Authors: WHITE, SARAH - Clemson University; TAYLOR, MILTON - Foreign Agricultural Service (FAS, USDA); Albano, Joseph; WHITWELL, TED - Clemson University; KLAINE, STEVE - Clemson University

Submitted to: Ecological Engineering
Publication Type: Peer Reviewed Journal
Publication Acceptance Date: 8/7/2011
Publication Date: 9/1/2011
Citation: White, S.A, Taylor, M.D., Albano, J.P., Whitwell, T., Klaine, S.J. 2011. Phosphorus retention in lab and field-scale subsurface-flow wetlands treating plant nursery runoff. Ecological Engineering. 37:1968-1976.

Interpretive Summary: Constructed wetland systems built to handle nutrient contaminants are often efficient at removing nitrogen, but ineffective at reducing phosphorous (P). Incorporating clay-based substrate can enhance P removal in subsurface-flow constructed wetland systems. Crushed brick, a recycled building product, and two particle sizes of calcined clay were evaluated for their capacity to bind P from simulated nutrient-rich plant nursery runoff. The three substrates were screened for P sorbing behavior using sorption, desorption, and equilibration experiments. The coarse calcined clay bound the highest percentage of P supplied. Phosphorous-saturated clay was found to serve as a slow-release source of P for fertilization purposes. This study demonstrated the viability of using course calcined clay as root bed substrate in subsurface-flow treatment wetlands remediating phosphorous from plant nursery runoff.
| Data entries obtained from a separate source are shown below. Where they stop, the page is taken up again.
(* ===== verification/StoreSteps.v ===== *)
(** * Interleavings of the snapshot store (internal/runtime/store.go)

    Any number of goroutines use one store.  What each of them does next is
    its program counter; a step is one atomic operation (the load of the
    current snapshot, an addition to a reference count, the load of a count or
    of the retirement mark) or one part of a critical section whose outcome
    the others can see without the lock. *)
From S2P Require Import Prelude.
From S2P Require Import Config.
From S2P Require Import Snapshot.
From S2P Require Import Store.
#[local] Open Scope Z_scope.

Inductive pc :=
| Idle
| Loaded (p : nat)                             (** [Acquire] has loaded [p] *)
| Holding (p : nat)
| Dropped (p : nat)                            (** [Release] has counted down *)
| Checked (p : nat)                            (** and has seen it retired *)
| Reaper                                       (** [Reap] is to take the lock *)
| Reaping (todo kept : list nat)               (** in the loop of [Reap] *)
| Swapping (previous : option nat) (next : nat)   (** [Swap] has loaded the current one *)
| Marked (previous : option nat) (next : nat).    (** the previous one is marked, the lock held *)
#[export] Instance pc_eq_dec : EqDecision pc.
Proof. solve_decision. Defined.

Record system := mkSystem { store : Store; pcs : gmap nat pc }.

Definition locking (c : pc) : bool := match c with Reaping _ _ | Marked _ _ => true | _ => false end.
(** Nobody has the lock. *)
Definition unlocked (s : system) : Prop := ∀ i c, pcs s !! i = Some c → locking c = false.
Definition goto (s : system) (i : nat) (st : Store) (c : pc) : system := mkSystem st (<[i := c]> (pcs s)).

Inductive step (s : system) : system → Prop :=
| step_load i p : pcs s !! i = Some Idle → Get (store s) = Some p → step s (goto s i (store s) (Loaded p))
| step_add i p : pcs s !! i = Some (Loaded p) → step s (goto s i (addRef p (store s)) (Holding p))
| step_drop i p : pcs s !! i = Some (Holding p) → step s (goto s i (dropRef p (store s)) (Dropped p))
| step_retired i p x : pcs s !! i = Some (Dropped p) → heap (store s) !! p = Some x →
    step s (goto s i (store s) (if Retired x then Checked p else Idle))
| step_count i p x : pcs s !! i = Some (Checked p) → heap (store s) !! p = Some x →
    step s (goto s i (store s) (if RefCount x =? 0 then Reaper else Idle))
| step_reap i : pcs s !! i = Some Idle → step s (goto s i (store s) Reaper)
| step_lock i : pcs s !! i = Some Reaper → unlocked s → step s (goto s i (store s) (Reaping (retired (store s)) []))
| step_look i q todo kept : pcs s !! i = Some (Reaping (q :: todo) kept) →
    step s (goto s i (store s) (Reaping todo (if referenced (store s) q then kept ++ [q] else kept)))
| step_unlock i kept : pcs s !! i = Some (Reaping [] kept) → step s (goto s i ((store s) <| retired := kept |>) Idle)
| step_swap i next : pcs s !! i = Some Idle → is_Some (heap (store s) !! next) → step s (goto s i (store s) (Swapping (Get (store s)) next))
| step_mark i previous next now : pcs s !! i = Some (Swapping previous next) → unlocked s → 0 < UnixNano now →
    step s (goto s i (markPrevious previous now (store s)) (Marked previous next))
| step_publish i previous next : pcs s !! i = Some (Marked previous next) →
    step s (goto s i (publish previous next (store s)) Reaper).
Technical Abstract: Constructed wetland systems built to handle nutrient contaminants are often efficient at removing nitrogen, but ineffective at reducing phosphorous (P) loads. Incorporating clay-based substrate can enhance P removal in subsurface-flow constructed wetland systems. We evaluated the potential of crushed brick, a recycled building product, and two particle sizes of palygorskite-bentonite industrial mineral aggregate (calcined clay) to sorb P from simulated nutrient-rich plant nursery effluent. The three substrates were screened for P sorbing behavior using sorption, desorption, and equilibration experiments. We selected one substrate to evaluate in an 8-month field trial to compare field sorption capacity with laboratory capacity. In the laboratory, coarse calcined clay average sorption capacity was 497 mg/kg and it sorbed the highest percentage of P supplied (76%), except at exposure concentrations >100 mg/L where the increased surface area of fine clay augmented its P sorption capacity. Subsurface-flow mesocosms were filled with course calcined clay and exposed to a four and seven day hydraulic retention time treatment. Phosphorous export was reduced by 60 to 74% for both treatments until substrate P-binding sites began to saturate during month seven. During the eight month experiment, the four and seven day treatments fixed 1273 +/- 22 mg/kg P and 937 +/- 16 mg/kg, respectively. Sequential extractions of the P saturated clay indicated that P could desorb slowly over time from various pools within the calcined clay; thus if the calcined clay were recycled as a soil amendment, most P released would be slowly available for plant uptake and use. This study demonstrated the viability of using course calcined clay as root bed substrate in subsurface-flow treatment wetlands remediating phosphorous from plant nursery runoff.